Comprensibile la soddisfazione di tutte le associazioni di categoria per un tanto agognato traguardo, tuttavia, a questo punto, si tratta di capire che cosa chiedere.
Cominciamo da un'osservazione ovvia e banale: la farmacia del 2017 non ha nessuna parentela con quella del 1993, tutt'altri costi di gestione, tutt'altra rendita, impegno e onere di lavoro completamente diversi.
Prima inevitabile conclusione: aggiornare semplicemente la Tariffa appare improponibile e inaccettabile. D'altra parte, la tentazione ci sarebbe: se abbiamo dovuto aspettare ventiquattro anni per vederci riconosciuto il diritto ad un adeguamento dei prezzi che in qualunque altro ambito sarebbe stato statuito direttamente nel decreto di partenza, il primo impulso è quello di prendere subito quello che ci potrebbe venire offerto senza particolare sforzo, portare a casa il risultato ottenuto e gridare alla vittoria della categoria.

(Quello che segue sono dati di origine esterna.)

(** The bytes of an upload on their way: on the disk, in the buffer, still to be read. *)
Record flowing (content : bytes) d (h : Handle) (rest : bytes) (written : Z) : Prop := {
  fl_split : content = inode_bytes d (h_ino h) ++ h_buf h ++ rest;
  fl_off : h_off h = length (inode_bytes d (h_ino h));
  fl_count : written = Z.of_nat (length (inode_bytes d (h_ino h) ++ h_buf h))
}.

Lemma flush_flowing content n d h rest w d' h' :
  flowing content d h rest w → flush n h d = (d', h') →
  flowing content d' h' rest w ∧ h_ino h' = h_ino h ∧
  d' = set_inode (h_ino h) (inode_bytes d (h_ino h) ++ take n (h_buf h)) d ∧ h_buf h' = drop n (h_buf h).
Proof.
  intros [H1 H2 H3] [= <- <-]. cbn. rewrite H2, write_at_end. split_and!; [|done..]. split; cbn.
  - rewrite inode_bytes_set, H1, <-!(assoc_L (++)). by rewrite (assoc_L (++) (take n _)), take_drop.
  - by rewrite inode_bytes_set, length_app.
  - rewrite inode_bytes_set, <-(assoc_L (++)), take_drop. done.
Qed.

Lemma chunk_flowing content d h rest w n :
  flowing content d h rest w →
  flowing content d {| h_ino := h_ino h; h_off := h_off h; h_buf := h_buf h ++ take n rest |} (drop n rest)
    (w + Z.of_nat (length (take n rest))).
Proof.
  intros [H1 H2 H3]. split; cbn; [|done|].
  - by rewrite <-(assoc_L (++)), take_drop.
  - rewrite H3, (assoc_L (++)), (length_app (_ ++ _)). lia.
Qed.

(** ** An upload on its own *)

(** [upload_file] is the plan and what becomes of it. *)
Lemma upload_file_plan base rel name content cr t :
  upload_file base rel name content cr t =
  match plan_upload base rel name cr t with
  | inl r => (t, r)
  | inr g => if tg_temp g then overwrite_upload t (tg_dir g) (tg_name g) content
             else write_upload t (tg_dir g) (tg_name g) content
  end.
Proof.
  unfold upload_file, plan_upload. destruct (resolve_safe_path base rel t) as [|dir]; [done|].
  destruct (validate_upload_filename name) as [|n]; [done|]. destruct (stat t (dir ++ [n])) as [x|]; [|done].
  destruct cr as [[]|]; try done. destruct (split_suffix n) as [stem suffix].
  by destruct (free_name _ _ _ _ _ _).
Qed.

(** The temporary name is an entry once it is written. *)
Lemma temp_entry base rel name cr t g q x :
  base_ok t base → plan_upload base rel name cr t = inr g → tg_temp g = true →
  resolve MAX_LINKS t [] (write_path g) = Some q → is_Some (<[q := x]> t !! write_path g).
Proof.
  intros Hb. unfold plan_upload. destruct (resolve_safe_path base rel t) as [|dir] eqn:Er; [done|].
  destruct (validate_upload_filename name) as [|n] eqn:En; [done|].
  destruct (stat t (dir ++ [n])); [|by intros [= <-]]. destruct cr as [[]|]; try done.
  2: { destruct (split_suffix n). destruct (free_name _ _ _ _ _ _); [by intros [= <-]|done]. }
  intros [= <-] _. change (write_path _) with (dir ++ [n ++ py ".tmp"]). intros Hq.
  destruct (safe_path_inside _ _ _ _ Hb Er) as (_ & Hl & Hc & _). apply valid_filename in En as [-> [Hcl _]].
  apply tmp_clean in Hcl. set (p := dir ++ [name ++ py ".tmp"]) in *.
  destruct (decide (q = p)) as [->|Hne]; [by rewrite lookup_insert_eq|]. rewrite lookup_insert_ne by done.
  destruct (t !! p) as [[]|] eqn:Ep; try done;
    (rewrite (resolve_self MAX_LINKS t [] p) in Hq;
       [by simplify_eq/=|apply link_free_snoc; [done|intros ?; fold p; congruence]|
        apply Forall_app; by rewrite Forall_singleton]).
Qed.

Lemma view_replace p q d e :
  entries d !! p = Some e →
  view {| entries := <[q := e]> (delete p (entries d)); inodes := inodes d; next_ino := next_ino d |}
    = replace_file (view d) p q.
Proof.
  intros He. unfold replace_file. rewrite view_lookup, He. cbn [fmap option_fmap option_map]. unfold view. cbn.
  rewrite fmap_insert, fmap_delete. done.
Qed.

Section alone.
Context (d0 : disk) (u : Upload) (Hb : base_ok (view d0) (up_base u)) (H0 : disk_ok d0).

Definition planned (g : Target) : Prop :=
  plan_upload (up_base u) (up_dir u) (up_name u) (up_conflict u) (view d0) = inr g.

(** The path [q] that is written is the one [write_file] finds. *)
Definition writes_to (g : Target) q : Prop :=
  resolve MAX_LINKS (view d0) [] (write_path g) = Some q ∧
  ∀ c, write_file (view d0) (write_path g) c = inr (<[q := FFile c]> (view d0)).

Definition alone_ok d (s : UploadState) : Prop :=
  match s with
  | Arrived => d = d0
  | Opening g => d = d0 ∧ planned g
  | Writing g h rest w => planned g ∧ disk_ok d ∧ flowing (up_content u) d h rest w ∧
      ∃ q, writes_to g q ∧ entries d !! q = Some (EFile (h_ino h)) ∧
           view d = <[q := FFile (inode_bytes d (h_ino h))]> (view d0)
  | Replacing g w => planned g ∧ tg_temp g = true ∧ w = Z.of_nat (length (up_content u)) ∧
      ∃ q, writes_to g q ∧ view d = <[q := FFile (up_content u)]> (view d0)
  | Over r =>
      let '(t, r') := upload_file (up_base u) (up_dir u) (up_name u) (up_content u) (up_conflict u) (view d0) in
      view d = t ∧ r = as_upload r'
  end.

(** Bytes that reach the disk keep the picture. *)
Lemma alone_flush g h rest w n d d' h' :
  alone_ok d (Writing g h rest w) → flush n h d = (d', h') → alone_ok d' (Writing g h' rest w).
Proof.
  intros (Hp & Hd & Hf & q & Hq & He & Hv) Hfl.
  destruct (flush_flowing _ _ _ _ _ _ _ _ Hf Hfl) as (Hf' & Hi & -> & _).
  split_and!; [done|by apply disk_ok_set|done|]. exists q. rewrite Hi. split_and!; [done|done|].
  rewrite (view_set_inode _ q), inode_bytes_set, Hv, insert_insert_eq by done. done.
Qed.

Lemma alone_close g h w d d' h' :
  alone_ok d (Writing g h [] w) → flush (length (h_buf h)) h d = (d', h') →
  alone_ok d' (if tg_temp g then Replacing g w else Over (inr (result_of g w))).
Proof.
  intros Ha Hfl. pose proof (alone_flush _ _ _ _ _ _ _ _ Ha Hfl) as (Hp & _ & [H1 _ H3] & q & Hq & _ & Hv).
  destruct Ha as (_ & _ & Hf & _). destruct (flush_flowing _ _ _ _ _ _ _ _ Hf Hfl) as (_ & _ & _ & Hbuf).
  rewrite Hbuf, drop_all in *. cbn [app] in H1. rewrite app_nil_r in H1. rewrite <-H1 in Hv.
  rewrite app_nil_r, <-H1 in H3. destruct (tg_temp g) eqn:Et; [by split_and!; [..|exists q]|].
  cbn. rewrite upload_file_plan, Hp, Et. unfold write_upload. destruct Hq as [_ Hq]. unfold write_path in Hq.
  rewrite Et in Hq. unfold dest_path in Hq. rewrite Hq. split; [done|]. by rewrite H3.
Qed.

Lemma alone_replace g w d :
  alone_ok d (Replacing g w) →
  let '(d', s') := match os_replace (write_path g) (dest_path g) d with
                   | inl e => (d, Over (inl (FileError e)))
                   | inr d' => (d', Over (inr (result_of g w)))
                   end in alone_ok d' s'.
Proof.
  intros (Hp & Ht & -> & q & [Hq Hw] & Hv). unfold os_replace.
  destruct (temp_entry _ _ _ _ _ _ _ (FFile (up_content u)) Hb Hp Ht Hq) as [x Hx].
  rewrite <-Hv, view_lookup in Hx. destruct (entries d !! write_path g) as [e|] eqn:Ee; [|done].
  assert (Hwp : write_path g = tg_dir g ++ [tg_name g ++ py ".tmp"]) by (unfold write_path; by rewrite Ht).
  assert (∀ T (a b : T), match entries d !! dest_path g with Some EDir => a | _ => b end
    = match view d !! dest_path g with Some FDir => a | _ => b end) as Hm.
  { intros. rewrite view_lookup. by destruct (entries d !! dest_path g) as [[]|]. }
  rewrite Hm. unfold dest_path in *.
  destruct (decide (view d !! (tg_dir g ++ [tg_name g]) = Some FDir)) as [E|E].
  - rewrite E. cbn. rewrite upload_file_plan, Hp, Ht. unfold overwrite_upload. rewrite <-Hwp, Hw, <-Hv, E. done.
  - assert (∀ T (a b : T), match view d !! (tg_dir g ++ [tg_name g]) with Some FDir => a | _ => b end = b) as Hn.
    { intros. by destruct (view d !! _) as [[]|]. }
    rewrite Hn. cbn. rewrite upload_file_plan, Hp, Ht. unfold overwrite_upload. rewrite <-Hwp, Hw, <-Hv, Hn.
    split; [by apply view_replace|done].
Qed.

Lemma alone_step e d s d' s' :
  e ≠ UFail → alone_ok d s → upload_step e d (with_state s u) = Some (d', s') → alone_ok d' s'.
Proof.
  intros Hne Ha. destruct e, s as [|g|g h rest w|g w|r]; cbn [upload_step up_state with_state]; try done.
  - cbn in Ha. subst d. intros [= <- <-]. cbn.
    destruct (plan_upload _ _ _ _ _) as [r|g] eqn:Ep; [|done]. cbn. by rewrite upload_file_plan, Ep.
  - destruct Ha as [-> Hp]. intros [= E]. pose proof (open_wb_spec d0 (write_path g) H0) as Ho.
    destruct (open_wb d0 (write_path g)) as [e|[d1 i]].
    + injection E as <- <-. cbn. rewrite upload_file_plan, Hp. unfold overwrite_upload, write_upload.
      unfold write_path in Ho. destruct (tg_temp g); unfold dest_path in Ho; by rewrite Ho.
    + injection E as <- <-. destruct Ho as (q & Hq & [O1 O2 O3 O4 _ _] & Hw). split_and!; [done|done| |].
      * split; cbn; rewrite O3; done.
      * exists q. cbn [h_ino]. rewrite O3. done.
  - destruct (take _ rest) as [|b chunk] eqn:Et; [done|]. intros [= <- <-].
    destruct Ha as (Hp & Hd & Hf & Hq).
    pose proof (chunk_flowing _ _ _ _ _ (Z.to_nat UPLOAD_CHUNK_SIZE) Hf) as Hc. rewrite Et in Hc. done.
  - destruct (flush n h d) as [d1 h1] eqn:Ef. intros [= <- <-]. by eapply alone_flush.
  - destruct rest; [|done]. destruct (flush (length (h_buf h)) h d) as [d1 h1] eqn:Ef. intros [= <- <-].
    by eapply alone_close.
  - intros [= E]. pose proof (alone_replace g w d Ha) as Hr. rewrite E in Hr. done.
Qed.

End alone.

(** ** Uploads side by side *)

Implicit Types g : Target.
Implicit Types gs : list Target.

(** The two paths an upload touches. *)
Definition foot g : list (list (list Z)) := [write_path g; dest_path g].

Lemma foot_write g : write_path g ∈ foot g.
Proof. by apply list_elem_of_here. Qed.

Lemma foot_dest g : dest_path g ∈ foot g.
Proof. apply list_elem_of_further. by apply list_elem_of_here. Qed.

#[local] Hint Resolve foot_write foot_dest : core.

(** What holds of one upload, whatever the others do. *)
Definition thread_ok d0 d (u : Upload) g : Prop :=
  (tg_temp g = true → view d !! dest_path g = view d0 !! dest_path g ∨ view d !! dest_path g = Some (FFile (up_content u))) ∧
  match up_state u with
  | Arrived => False
  | Opening g' => g' = g
  | Writing g' h rest w => g' = g ∧ flowing (up_content u) d h rest w ∧ entries d !! write_path g = Some (EFile (h_ino h))
  | Replacing g' w => g' = g ∧ tg_temp g = true ∧ w = Z.of_nat (length (up_content u)) ∧
      view d !! write_path g = Some (FFile (up_content u))
  | Over (inr r) => r = result_of g (Z.of_nat (length (up_content u))) ∧ view d !! dest_path g = Some (FFile (up_content u))
  | Over (inl _) => True
  end.

(** Both disks agree at a path: the entry, and the bytes behind it. *)
Definition same_at d d' p : Prop := entries d' !! p = entries d !! p ∧ view d' !! p = view d !! p.

Lemma same_bytes d d' p i :
  same_at d d' p → entries d !! p = Some (EFile i) → inode_bytes d' i = inode_bytes d i.
Proof. intros [He Hv] Hi. rewrite !view_lookup, He, Hi in Hv. by injection Hv. Qed.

Il fatto è che non sarebbe una vittoria, ma l'ennesima umiliazione di una professione che non merita certamente di subire ulteriori svilimenti.
Il farmacista è un professionista come stabilisce il decreto legislativo n. 206 del 2007 (che recepisce la direttiva UE) e come tale va considerato, per cui bisogna necessariamente affiancare al concetto di tariffa quello di onorario. Purtroppo, invece, la Tariffa del 1993 quantifica il lavoro del farmacista in base al Contratto Collettivo Nazionale dei dipendenti, togliendogli quindi un'identità professionale per riconoscergli solo un ruolo subordinato e privilegiando erroneamente il prodotto da vendere rispetto all'apporto professionale del farmacista. Se noi accettassimo la stessa impostazione, di conseguenza dovremmo quantificare nello stesso modo anche l'intervento del farmacista nei vari servizi erogabili da una farmacia, con l'inevitabile risultato non solo di deprezzare i servizi stessi, ma, soprattutto, di dequalificarli e svalorizzarli.
Quali dovrebbero essere le variabili che incidono sull'onorario? Sostanzialmente le stesse che influenzano gli onorari di tutte le altre professioni, dal chimico, all'avvocato, al medico, all'ingegnere: la complessità del lavoro, la necessità di precisione ed accuratezza, il rischio, il valore della materia prima, l'innovazione, la qualità. Ragionare per forma farmaceutica, come accade attualmente, non solo non ha più alcun significato, ma sposta l'attenzione da ciò che ha veramente valore a ciò che è mero accessorio.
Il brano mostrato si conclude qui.